__WHAT YOU HAVE TO DO__:
Exactly the lines from the start of the data through the line containing "path map (no" should be output, with both ends kept and nothing added.

__RECORDS__:
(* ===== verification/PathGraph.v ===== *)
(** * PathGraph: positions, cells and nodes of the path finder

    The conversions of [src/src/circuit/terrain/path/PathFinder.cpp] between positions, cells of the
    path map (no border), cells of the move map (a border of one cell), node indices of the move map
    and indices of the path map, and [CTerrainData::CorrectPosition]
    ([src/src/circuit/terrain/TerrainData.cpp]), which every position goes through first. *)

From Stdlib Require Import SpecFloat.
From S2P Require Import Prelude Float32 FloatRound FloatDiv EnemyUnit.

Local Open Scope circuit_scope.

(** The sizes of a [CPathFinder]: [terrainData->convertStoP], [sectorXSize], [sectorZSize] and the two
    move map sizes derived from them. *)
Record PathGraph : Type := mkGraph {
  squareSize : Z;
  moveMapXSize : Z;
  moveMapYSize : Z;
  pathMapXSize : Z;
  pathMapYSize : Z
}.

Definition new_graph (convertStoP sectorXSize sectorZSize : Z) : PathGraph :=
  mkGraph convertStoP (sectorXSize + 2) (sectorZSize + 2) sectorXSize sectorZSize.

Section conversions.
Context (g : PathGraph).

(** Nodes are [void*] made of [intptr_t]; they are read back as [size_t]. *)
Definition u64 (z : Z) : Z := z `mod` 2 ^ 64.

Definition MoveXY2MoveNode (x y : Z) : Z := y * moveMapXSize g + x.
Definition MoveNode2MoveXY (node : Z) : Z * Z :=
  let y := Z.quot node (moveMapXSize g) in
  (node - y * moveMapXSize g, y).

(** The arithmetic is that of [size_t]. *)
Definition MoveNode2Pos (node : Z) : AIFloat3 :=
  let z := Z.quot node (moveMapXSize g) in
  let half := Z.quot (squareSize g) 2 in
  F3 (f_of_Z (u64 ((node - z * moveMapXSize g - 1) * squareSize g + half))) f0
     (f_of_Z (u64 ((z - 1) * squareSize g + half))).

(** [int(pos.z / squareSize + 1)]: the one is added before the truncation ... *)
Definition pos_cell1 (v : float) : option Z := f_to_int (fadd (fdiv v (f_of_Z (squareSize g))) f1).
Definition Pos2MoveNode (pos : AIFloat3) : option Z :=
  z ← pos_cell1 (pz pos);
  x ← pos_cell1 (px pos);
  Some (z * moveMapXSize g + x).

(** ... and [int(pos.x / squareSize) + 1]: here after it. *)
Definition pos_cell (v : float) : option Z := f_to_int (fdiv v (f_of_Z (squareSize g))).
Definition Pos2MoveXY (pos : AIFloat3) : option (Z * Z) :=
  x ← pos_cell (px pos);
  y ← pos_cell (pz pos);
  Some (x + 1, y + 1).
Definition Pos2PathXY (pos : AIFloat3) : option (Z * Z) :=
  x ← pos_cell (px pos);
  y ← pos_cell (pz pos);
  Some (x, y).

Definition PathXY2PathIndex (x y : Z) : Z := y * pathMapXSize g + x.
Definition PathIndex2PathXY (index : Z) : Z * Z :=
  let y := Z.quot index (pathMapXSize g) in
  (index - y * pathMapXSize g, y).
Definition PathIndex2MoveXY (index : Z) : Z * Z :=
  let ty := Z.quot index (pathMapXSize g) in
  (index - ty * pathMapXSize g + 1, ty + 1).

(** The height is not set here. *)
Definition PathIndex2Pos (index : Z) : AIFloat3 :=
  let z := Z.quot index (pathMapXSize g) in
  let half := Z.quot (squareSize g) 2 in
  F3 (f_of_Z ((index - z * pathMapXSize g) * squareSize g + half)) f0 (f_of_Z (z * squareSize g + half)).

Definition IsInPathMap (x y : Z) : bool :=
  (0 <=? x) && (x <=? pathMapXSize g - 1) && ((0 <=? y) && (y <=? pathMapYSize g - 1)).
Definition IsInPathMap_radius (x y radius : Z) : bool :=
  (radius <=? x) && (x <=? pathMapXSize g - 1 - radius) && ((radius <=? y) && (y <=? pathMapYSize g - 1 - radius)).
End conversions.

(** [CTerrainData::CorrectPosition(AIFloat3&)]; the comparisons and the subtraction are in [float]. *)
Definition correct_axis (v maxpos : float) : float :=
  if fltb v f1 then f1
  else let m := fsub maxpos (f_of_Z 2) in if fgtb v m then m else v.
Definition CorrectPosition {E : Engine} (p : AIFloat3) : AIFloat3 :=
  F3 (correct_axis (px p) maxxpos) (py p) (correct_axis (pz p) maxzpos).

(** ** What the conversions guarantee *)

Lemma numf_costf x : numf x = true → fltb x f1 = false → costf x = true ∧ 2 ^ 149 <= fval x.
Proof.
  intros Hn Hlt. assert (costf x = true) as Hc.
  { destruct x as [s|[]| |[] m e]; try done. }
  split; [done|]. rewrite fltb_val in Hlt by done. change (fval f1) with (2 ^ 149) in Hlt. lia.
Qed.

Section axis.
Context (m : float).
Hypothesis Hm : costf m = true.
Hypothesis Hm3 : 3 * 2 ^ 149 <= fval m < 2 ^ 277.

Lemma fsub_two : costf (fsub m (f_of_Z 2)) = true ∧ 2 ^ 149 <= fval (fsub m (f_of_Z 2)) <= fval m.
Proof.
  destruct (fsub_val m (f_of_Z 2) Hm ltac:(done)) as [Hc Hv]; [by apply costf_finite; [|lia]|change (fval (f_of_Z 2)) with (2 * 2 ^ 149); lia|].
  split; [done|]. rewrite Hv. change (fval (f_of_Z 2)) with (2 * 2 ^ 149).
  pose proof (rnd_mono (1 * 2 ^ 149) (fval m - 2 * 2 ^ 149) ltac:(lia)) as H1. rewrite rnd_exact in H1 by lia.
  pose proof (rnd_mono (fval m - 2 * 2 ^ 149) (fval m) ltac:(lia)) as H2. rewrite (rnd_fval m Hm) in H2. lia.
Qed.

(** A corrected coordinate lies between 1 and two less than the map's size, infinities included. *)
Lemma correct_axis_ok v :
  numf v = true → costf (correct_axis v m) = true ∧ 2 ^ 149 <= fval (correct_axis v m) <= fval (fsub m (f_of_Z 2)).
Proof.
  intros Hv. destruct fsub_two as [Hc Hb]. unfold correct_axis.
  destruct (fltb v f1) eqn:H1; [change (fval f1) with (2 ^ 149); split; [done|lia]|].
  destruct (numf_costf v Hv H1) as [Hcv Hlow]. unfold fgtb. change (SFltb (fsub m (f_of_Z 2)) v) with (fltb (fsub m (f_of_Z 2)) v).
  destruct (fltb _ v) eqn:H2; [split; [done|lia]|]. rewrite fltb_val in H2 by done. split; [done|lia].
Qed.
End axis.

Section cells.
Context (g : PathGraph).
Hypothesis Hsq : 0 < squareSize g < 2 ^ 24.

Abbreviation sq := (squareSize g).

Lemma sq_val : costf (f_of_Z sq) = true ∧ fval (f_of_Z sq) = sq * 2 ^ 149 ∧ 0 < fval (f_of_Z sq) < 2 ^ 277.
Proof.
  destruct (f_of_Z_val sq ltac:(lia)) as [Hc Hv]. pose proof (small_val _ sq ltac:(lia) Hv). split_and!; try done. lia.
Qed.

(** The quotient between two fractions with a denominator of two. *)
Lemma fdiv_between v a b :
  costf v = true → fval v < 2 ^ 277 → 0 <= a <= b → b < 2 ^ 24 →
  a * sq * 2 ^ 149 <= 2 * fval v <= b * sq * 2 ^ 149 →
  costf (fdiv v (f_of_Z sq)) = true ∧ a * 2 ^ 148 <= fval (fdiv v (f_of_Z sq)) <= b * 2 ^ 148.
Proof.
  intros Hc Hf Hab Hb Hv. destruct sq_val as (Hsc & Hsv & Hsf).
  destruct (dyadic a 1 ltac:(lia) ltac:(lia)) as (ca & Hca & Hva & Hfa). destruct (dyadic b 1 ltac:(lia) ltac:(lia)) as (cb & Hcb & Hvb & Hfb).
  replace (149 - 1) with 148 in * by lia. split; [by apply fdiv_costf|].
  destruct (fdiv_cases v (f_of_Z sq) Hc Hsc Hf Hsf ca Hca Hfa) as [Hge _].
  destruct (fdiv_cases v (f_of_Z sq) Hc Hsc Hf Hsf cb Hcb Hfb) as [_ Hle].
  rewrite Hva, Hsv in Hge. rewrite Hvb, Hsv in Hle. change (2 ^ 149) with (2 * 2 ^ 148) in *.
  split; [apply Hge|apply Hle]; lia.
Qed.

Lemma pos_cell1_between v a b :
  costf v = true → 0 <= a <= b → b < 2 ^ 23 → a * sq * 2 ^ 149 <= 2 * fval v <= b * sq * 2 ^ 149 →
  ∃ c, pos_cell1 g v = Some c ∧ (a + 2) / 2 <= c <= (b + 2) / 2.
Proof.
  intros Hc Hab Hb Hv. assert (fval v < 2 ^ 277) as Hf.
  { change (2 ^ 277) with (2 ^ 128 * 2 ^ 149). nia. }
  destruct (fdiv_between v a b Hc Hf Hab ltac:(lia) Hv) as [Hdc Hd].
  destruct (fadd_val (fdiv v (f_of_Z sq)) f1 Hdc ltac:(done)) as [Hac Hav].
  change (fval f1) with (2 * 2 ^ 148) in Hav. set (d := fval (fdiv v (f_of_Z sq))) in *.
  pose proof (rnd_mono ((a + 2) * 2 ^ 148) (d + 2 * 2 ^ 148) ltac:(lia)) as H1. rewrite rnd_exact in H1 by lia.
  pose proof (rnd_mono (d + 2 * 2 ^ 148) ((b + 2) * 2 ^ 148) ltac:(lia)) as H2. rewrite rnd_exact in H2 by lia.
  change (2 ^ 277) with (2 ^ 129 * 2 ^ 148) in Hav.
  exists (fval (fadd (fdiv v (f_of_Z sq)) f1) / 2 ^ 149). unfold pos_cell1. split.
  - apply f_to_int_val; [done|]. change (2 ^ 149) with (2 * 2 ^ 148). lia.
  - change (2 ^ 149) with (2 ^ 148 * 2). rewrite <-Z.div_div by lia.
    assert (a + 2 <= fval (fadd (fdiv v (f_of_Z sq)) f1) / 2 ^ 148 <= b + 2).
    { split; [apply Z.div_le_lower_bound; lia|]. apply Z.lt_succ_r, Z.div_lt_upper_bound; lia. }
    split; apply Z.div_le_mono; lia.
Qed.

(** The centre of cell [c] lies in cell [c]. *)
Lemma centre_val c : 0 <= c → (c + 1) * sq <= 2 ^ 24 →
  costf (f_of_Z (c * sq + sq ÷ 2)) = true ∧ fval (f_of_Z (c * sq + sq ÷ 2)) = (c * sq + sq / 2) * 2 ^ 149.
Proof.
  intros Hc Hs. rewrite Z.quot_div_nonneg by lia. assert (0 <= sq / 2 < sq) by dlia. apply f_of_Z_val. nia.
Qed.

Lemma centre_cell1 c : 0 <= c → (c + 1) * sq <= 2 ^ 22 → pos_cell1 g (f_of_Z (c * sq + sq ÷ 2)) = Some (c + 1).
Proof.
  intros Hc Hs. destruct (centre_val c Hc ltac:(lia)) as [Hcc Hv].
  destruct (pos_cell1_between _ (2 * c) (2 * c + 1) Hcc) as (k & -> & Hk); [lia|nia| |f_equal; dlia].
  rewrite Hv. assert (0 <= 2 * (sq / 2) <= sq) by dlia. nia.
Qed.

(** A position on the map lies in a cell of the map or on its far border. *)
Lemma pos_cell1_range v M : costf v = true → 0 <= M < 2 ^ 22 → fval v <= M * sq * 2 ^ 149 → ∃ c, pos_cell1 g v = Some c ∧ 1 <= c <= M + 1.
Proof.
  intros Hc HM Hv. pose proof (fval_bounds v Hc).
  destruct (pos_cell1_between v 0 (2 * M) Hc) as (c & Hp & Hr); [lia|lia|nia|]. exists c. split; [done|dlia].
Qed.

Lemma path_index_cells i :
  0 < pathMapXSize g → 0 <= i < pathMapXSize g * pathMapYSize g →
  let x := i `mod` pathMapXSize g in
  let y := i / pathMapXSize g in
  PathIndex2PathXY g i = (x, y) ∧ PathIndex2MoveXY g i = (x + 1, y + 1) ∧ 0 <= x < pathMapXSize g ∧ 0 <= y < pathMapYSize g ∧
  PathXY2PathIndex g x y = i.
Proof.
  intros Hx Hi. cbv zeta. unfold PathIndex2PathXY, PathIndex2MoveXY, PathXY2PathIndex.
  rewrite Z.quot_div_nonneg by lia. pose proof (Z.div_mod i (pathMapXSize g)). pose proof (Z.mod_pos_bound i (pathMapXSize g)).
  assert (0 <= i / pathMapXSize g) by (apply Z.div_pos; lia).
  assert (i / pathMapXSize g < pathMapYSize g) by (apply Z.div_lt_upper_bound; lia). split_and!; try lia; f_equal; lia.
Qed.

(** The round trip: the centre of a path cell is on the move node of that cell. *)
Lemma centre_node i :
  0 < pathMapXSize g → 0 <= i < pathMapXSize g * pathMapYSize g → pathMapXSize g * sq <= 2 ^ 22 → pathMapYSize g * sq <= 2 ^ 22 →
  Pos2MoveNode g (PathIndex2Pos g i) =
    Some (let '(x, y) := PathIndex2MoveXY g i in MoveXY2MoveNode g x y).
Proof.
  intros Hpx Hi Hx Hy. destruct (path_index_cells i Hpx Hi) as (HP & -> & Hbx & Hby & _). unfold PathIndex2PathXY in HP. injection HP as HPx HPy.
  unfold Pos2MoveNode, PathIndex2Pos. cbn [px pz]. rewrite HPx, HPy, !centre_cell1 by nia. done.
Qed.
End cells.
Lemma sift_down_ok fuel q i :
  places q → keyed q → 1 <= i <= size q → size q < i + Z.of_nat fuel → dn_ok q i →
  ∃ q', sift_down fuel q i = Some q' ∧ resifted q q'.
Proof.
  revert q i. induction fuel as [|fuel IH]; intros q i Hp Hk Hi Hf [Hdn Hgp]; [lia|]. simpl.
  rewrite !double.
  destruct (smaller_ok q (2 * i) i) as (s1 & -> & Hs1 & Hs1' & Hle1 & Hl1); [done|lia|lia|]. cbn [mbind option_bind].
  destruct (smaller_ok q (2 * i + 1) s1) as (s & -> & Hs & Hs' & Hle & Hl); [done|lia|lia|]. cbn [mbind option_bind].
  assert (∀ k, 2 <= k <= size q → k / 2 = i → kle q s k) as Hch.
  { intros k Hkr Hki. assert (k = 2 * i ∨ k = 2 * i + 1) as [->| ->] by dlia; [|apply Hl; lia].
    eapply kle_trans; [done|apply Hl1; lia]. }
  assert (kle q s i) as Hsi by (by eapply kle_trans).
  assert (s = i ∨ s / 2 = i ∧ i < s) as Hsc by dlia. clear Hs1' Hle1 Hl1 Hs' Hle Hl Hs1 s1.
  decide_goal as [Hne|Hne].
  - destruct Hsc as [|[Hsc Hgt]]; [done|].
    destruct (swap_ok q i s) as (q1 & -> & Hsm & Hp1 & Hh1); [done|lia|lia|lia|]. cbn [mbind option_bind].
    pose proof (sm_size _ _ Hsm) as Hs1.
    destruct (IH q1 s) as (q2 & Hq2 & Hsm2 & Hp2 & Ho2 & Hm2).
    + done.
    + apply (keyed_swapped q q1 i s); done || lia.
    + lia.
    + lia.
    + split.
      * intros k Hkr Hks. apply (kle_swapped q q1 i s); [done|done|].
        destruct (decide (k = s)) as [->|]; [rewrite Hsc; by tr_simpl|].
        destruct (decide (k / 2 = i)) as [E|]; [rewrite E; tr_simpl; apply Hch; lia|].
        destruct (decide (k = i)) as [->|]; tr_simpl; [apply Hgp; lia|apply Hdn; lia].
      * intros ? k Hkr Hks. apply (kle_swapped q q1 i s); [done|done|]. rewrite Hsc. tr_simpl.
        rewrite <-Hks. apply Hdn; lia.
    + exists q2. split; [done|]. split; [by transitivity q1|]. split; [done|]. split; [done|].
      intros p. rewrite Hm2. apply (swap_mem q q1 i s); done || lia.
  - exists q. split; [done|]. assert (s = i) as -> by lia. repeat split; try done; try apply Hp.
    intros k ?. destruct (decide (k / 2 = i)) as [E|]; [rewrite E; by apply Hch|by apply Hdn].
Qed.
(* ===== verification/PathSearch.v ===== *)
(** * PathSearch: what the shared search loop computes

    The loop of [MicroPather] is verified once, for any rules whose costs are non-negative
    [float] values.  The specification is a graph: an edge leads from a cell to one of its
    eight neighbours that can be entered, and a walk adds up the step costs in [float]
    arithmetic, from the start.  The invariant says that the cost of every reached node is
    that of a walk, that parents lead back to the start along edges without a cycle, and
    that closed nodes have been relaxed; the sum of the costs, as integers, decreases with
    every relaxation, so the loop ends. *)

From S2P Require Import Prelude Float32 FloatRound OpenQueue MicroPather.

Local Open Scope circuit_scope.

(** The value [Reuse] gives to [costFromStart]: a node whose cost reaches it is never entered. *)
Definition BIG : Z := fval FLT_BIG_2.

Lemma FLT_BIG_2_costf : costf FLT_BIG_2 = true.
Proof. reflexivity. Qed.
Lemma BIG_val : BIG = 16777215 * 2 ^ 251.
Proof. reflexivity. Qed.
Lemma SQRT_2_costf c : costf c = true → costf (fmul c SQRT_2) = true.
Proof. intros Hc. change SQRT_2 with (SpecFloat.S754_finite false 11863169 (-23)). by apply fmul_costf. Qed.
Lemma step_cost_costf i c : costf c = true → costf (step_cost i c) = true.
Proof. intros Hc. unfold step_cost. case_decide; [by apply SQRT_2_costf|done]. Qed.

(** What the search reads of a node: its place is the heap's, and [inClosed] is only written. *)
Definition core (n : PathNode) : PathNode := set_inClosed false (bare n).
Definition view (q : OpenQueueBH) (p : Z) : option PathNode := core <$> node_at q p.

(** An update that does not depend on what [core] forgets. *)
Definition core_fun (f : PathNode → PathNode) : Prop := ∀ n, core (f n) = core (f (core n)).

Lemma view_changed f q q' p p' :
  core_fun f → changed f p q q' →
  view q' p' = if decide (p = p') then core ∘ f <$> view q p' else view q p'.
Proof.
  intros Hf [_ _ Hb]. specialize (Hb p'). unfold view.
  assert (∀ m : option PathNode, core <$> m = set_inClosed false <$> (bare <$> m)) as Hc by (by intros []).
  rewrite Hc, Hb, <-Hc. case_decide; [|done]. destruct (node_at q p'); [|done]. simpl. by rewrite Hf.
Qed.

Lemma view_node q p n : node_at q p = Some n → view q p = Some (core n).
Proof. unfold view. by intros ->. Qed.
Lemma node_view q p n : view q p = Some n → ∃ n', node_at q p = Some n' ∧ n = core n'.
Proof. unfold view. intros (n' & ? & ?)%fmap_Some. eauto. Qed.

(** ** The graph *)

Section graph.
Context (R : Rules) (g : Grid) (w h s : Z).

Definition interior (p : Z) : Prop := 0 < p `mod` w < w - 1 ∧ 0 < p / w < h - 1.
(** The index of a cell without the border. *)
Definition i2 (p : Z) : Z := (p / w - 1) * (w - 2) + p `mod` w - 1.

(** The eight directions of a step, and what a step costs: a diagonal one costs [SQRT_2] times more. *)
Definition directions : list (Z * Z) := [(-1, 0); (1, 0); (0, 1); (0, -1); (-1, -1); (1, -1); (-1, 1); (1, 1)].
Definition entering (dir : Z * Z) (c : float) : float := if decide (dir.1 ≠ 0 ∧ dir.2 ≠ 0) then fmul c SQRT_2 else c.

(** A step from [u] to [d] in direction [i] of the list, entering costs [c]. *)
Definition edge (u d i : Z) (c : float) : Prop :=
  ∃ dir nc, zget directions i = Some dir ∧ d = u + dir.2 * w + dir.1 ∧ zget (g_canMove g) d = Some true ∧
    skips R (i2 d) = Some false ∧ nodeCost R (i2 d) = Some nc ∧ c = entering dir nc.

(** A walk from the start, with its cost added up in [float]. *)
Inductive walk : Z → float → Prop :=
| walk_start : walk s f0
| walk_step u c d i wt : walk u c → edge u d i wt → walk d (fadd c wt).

__ANSWER FOR THIS EXERCISE__:
(* ===== verification/PathGraph.v ===== *)
(** * PathGraph: positions, cells and nodes of the path finder

    The conversions of [src/src/circuit/terrain/path/PathFinder.cpp] between positions, cells of the
    path map (no border), cells of the move map (a border of one cell), node indices of the move map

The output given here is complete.